┌─ Available data
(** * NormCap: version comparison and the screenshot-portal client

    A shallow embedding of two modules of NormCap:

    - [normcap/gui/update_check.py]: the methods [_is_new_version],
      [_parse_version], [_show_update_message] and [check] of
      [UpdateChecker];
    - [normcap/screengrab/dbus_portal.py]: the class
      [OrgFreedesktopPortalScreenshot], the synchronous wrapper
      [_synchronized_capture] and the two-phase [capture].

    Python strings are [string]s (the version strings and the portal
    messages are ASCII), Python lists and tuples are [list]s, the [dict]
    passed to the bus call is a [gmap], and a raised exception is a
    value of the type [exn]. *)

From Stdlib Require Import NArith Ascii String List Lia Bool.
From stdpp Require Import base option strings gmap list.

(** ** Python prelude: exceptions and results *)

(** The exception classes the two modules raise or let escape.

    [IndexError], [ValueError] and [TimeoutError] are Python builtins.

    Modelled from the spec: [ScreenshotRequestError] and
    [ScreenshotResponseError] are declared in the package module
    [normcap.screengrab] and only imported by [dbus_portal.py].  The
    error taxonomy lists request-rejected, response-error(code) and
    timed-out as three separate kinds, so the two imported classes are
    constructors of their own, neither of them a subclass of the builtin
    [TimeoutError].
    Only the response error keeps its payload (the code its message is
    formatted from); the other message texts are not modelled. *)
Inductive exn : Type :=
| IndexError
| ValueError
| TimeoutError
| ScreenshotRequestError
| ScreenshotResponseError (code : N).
└─
┌─ Available data
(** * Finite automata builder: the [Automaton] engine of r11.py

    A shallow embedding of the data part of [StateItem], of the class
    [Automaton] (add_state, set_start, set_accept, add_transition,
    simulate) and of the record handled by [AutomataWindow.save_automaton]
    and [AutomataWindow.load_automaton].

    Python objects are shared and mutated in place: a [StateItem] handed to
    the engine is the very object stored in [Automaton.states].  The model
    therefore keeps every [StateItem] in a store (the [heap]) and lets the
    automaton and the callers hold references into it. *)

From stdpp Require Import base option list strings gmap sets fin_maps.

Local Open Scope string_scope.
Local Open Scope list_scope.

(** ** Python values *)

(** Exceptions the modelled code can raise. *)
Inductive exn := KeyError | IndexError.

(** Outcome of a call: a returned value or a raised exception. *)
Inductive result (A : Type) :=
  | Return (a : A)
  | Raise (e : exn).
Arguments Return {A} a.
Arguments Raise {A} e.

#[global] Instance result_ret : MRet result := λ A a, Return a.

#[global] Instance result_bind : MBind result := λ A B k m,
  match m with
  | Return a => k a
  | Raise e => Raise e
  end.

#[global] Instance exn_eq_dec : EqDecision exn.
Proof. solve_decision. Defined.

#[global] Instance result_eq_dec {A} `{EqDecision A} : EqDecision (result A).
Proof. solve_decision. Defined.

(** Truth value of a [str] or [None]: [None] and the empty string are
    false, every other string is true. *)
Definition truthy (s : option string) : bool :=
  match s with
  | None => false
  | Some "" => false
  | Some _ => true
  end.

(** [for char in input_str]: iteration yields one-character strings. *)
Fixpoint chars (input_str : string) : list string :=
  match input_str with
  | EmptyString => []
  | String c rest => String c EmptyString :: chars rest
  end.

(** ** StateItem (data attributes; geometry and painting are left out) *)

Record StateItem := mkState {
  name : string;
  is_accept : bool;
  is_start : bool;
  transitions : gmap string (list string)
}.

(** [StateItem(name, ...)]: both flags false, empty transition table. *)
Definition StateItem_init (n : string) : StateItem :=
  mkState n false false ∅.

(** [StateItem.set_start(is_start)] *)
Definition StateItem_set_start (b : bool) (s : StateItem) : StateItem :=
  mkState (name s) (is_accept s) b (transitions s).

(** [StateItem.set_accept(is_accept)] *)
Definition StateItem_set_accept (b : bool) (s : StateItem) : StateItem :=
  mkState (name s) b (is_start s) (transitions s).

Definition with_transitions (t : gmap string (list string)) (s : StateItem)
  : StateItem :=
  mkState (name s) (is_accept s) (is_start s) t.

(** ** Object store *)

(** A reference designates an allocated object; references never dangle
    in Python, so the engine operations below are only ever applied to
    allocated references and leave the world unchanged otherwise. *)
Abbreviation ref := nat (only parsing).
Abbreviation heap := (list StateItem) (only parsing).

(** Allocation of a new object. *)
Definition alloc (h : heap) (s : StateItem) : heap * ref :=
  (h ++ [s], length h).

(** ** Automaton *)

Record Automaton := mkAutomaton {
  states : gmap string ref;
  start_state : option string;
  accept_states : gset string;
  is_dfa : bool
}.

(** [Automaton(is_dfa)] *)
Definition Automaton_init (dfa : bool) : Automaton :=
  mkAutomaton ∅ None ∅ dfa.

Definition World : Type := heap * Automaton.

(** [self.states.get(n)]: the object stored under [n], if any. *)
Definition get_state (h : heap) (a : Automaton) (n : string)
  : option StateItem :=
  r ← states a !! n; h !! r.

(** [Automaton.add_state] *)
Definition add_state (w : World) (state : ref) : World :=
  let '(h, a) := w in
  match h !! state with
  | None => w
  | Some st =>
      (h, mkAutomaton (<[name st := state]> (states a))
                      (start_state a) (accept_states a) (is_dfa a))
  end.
└─
┌─ Available data
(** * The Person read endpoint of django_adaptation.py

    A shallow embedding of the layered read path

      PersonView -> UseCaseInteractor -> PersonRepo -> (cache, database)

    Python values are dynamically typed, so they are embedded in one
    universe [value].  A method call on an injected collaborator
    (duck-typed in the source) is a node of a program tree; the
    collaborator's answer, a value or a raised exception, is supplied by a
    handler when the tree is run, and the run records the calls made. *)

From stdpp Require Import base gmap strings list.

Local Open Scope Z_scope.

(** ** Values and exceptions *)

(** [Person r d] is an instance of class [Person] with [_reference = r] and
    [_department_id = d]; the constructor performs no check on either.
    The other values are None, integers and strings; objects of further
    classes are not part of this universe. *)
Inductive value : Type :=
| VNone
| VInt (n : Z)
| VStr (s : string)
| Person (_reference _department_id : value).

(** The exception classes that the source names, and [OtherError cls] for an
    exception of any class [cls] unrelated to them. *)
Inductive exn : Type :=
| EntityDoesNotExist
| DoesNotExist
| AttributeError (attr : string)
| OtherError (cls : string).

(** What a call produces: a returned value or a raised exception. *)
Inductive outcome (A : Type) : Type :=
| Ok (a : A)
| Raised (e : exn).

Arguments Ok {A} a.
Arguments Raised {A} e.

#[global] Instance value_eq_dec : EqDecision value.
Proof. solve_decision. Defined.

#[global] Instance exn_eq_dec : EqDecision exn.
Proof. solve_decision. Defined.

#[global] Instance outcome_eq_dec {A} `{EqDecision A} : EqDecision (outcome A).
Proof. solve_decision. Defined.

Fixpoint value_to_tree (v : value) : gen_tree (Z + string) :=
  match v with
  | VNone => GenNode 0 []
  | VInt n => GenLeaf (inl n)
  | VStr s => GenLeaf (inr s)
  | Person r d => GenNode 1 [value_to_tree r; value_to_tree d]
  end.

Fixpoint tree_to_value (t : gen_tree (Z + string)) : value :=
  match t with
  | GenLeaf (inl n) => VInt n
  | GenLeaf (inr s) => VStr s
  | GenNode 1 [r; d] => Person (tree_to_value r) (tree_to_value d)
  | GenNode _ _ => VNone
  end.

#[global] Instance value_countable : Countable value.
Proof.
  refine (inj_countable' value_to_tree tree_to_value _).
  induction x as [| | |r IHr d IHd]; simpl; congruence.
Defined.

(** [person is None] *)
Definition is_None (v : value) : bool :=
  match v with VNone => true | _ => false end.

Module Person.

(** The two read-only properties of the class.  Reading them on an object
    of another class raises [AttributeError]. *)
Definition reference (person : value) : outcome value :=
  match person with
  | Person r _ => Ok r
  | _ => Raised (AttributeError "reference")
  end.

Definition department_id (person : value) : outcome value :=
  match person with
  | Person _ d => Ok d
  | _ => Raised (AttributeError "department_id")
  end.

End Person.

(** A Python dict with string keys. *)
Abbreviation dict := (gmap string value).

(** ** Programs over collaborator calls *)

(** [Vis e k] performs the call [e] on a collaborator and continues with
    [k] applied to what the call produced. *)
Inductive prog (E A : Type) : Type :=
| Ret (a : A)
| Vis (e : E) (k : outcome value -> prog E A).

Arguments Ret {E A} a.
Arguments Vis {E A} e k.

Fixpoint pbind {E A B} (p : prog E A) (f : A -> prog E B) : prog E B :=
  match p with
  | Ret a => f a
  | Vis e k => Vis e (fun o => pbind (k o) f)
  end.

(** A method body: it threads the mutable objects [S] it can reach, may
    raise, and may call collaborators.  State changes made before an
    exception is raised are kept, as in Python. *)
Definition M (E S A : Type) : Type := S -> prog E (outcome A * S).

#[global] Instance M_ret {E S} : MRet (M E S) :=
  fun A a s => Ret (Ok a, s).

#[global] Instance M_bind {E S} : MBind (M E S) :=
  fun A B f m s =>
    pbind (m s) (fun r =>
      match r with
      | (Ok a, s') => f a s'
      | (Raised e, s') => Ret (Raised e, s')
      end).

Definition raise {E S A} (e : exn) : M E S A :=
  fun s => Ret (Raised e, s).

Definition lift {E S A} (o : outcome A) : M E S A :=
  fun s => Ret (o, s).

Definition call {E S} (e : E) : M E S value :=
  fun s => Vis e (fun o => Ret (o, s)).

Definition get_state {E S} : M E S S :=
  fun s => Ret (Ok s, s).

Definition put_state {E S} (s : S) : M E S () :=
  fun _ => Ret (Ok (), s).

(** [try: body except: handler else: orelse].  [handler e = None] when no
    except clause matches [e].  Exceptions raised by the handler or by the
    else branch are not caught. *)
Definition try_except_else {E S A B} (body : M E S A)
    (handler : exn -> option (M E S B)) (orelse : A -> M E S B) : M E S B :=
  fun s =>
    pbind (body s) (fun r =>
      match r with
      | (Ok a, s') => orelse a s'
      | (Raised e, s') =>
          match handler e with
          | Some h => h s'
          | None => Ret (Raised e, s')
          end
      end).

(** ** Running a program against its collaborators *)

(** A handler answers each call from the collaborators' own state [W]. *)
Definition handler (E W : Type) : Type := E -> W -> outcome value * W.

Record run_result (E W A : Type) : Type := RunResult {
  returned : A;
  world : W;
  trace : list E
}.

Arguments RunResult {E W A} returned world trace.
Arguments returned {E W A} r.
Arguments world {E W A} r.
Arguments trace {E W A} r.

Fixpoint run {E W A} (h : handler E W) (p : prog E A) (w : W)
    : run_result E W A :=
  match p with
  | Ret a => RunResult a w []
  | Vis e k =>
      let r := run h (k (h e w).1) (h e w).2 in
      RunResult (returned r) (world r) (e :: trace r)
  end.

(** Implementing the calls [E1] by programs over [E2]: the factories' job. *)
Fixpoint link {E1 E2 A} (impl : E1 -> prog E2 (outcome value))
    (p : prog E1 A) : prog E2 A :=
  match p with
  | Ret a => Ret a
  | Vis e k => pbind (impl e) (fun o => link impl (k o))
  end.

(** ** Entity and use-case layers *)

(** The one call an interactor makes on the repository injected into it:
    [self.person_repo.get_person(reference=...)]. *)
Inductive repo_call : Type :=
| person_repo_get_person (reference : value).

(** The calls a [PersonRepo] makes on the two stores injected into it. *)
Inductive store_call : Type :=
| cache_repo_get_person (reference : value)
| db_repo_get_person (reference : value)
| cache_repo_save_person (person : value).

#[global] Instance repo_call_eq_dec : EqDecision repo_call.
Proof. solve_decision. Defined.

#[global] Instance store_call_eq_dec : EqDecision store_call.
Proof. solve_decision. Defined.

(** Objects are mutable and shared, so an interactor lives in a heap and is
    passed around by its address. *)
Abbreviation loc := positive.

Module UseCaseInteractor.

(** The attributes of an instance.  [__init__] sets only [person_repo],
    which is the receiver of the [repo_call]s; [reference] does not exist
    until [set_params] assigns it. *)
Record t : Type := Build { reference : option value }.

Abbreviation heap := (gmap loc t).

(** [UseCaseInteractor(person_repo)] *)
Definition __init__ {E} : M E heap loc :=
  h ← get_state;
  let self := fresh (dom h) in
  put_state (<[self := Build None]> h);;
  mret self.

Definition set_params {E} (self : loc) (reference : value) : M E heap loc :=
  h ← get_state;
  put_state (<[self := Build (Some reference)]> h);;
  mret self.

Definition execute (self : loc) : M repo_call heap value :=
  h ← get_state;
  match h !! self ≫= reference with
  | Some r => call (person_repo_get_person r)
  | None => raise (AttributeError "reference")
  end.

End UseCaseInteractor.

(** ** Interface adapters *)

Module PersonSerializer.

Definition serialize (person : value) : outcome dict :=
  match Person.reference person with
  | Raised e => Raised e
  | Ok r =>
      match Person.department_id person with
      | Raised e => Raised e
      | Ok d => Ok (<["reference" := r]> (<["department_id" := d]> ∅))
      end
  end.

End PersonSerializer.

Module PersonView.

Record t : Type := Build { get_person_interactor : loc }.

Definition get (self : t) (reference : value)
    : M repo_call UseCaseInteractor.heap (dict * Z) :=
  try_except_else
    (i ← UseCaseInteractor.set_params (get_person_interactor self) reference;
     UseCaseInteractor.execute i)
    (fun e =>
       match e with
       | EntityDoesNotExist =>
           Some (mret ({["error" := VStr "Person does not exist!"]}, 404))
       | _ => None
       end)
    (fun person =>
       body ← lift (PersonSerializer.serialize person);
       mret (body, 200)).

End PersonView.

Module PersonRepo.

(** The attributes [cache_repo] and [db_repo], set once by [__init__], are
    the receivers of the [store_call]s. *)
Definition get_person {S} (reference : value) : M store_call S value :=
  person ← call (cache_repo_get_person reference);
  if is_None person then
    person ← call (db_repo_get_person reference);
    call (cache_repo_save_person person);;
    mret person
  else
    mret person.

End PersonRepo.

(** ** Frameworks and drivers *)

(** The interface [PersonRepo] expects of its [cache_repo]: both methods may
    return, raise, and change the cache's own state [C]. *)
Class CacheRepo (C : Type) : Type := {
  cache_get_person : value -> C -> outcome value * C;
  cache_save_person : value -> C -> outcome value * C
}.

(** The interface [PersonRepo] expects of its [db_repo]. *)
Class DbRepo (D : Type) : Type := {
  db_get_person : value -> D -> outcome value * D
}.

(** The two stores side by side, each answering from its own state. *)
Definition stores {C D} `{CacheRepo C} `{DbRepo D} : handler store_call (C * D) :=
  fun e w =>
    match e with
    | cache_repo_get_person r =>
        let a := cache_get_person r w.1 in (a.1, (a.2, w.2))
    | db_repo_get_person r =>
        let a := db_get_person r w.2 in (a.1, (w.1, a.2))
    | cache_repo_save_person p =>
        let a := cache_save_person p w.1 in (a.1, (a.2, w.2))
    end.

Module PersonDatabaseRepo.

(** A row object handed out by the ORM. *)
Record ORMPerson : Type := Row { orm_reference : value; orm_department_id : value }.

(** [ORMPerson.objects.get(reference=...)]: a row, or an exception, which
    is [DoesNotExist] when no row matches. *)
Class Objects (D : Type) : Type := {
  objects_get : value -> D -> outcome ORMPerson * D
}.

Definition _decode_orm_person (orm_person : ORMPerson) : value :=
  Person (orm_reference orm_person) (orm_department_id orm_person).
└─
Prompt:
From the records above, copy out the line with "(** * NormCap: version", the line with "(code : N).", and every line between them, word for word.

The answer:
(** * NormCap: version comparison and the screenshot-portal client

    A shallow embedding of two modules of NormCap:

    - [normcap/gui/update_check.py]: the methods [_is_new_version],
      [_parse_version], [_show_update_message] and [check] of
      [UpdateChecker];
    - [normcap/screengrab/dbus_portal.py]: the class
      [OrgFreedesktopPortalScreenshot], the synchronous wrapper
      [_synchronized_capture] and the two-phase [capture].

    Python strings are [string]s (the version strings and the portal
    messages are ASCII), Python lists and tuples are [list]s, the [dict]
    passed to the bus call is a [gmap], and a raised exception is a
    value of the type [exn]. *)

From Stdlib Require Import NArith Ascii String List Lia Bool.
From stdpp Require Import base option strings gmap list.

(** ** Python prelude: exceptions and results *)

(** The exception classes the two modules raise or let escape.

    [IndexError], [ValueError] and [TimeoutError] are Python builtins.

    Modelled from the spec: [ScreenshotRequestError] and
    [ScreenshotResponseError] are declared in the package module
    [normcap.screengrab] and only imported by [dbus_portal.py].  The
    error taxonomy lists request-rejected, response-error(code) and
    timed-out as three separate kinds, so the two imported classes are
    constructors of their own, neither of them a subclass of the builtin
    [TimeoutError].
    Only the response error keeps its payload (the code its message is
    formatted from); the other message texts are not modelled. *)
Inductive exn : Type :=
| IndexError
| ValueError
| TimeoutError
| ScreenshotRequestError
| ScreenshotResponseError (code : N).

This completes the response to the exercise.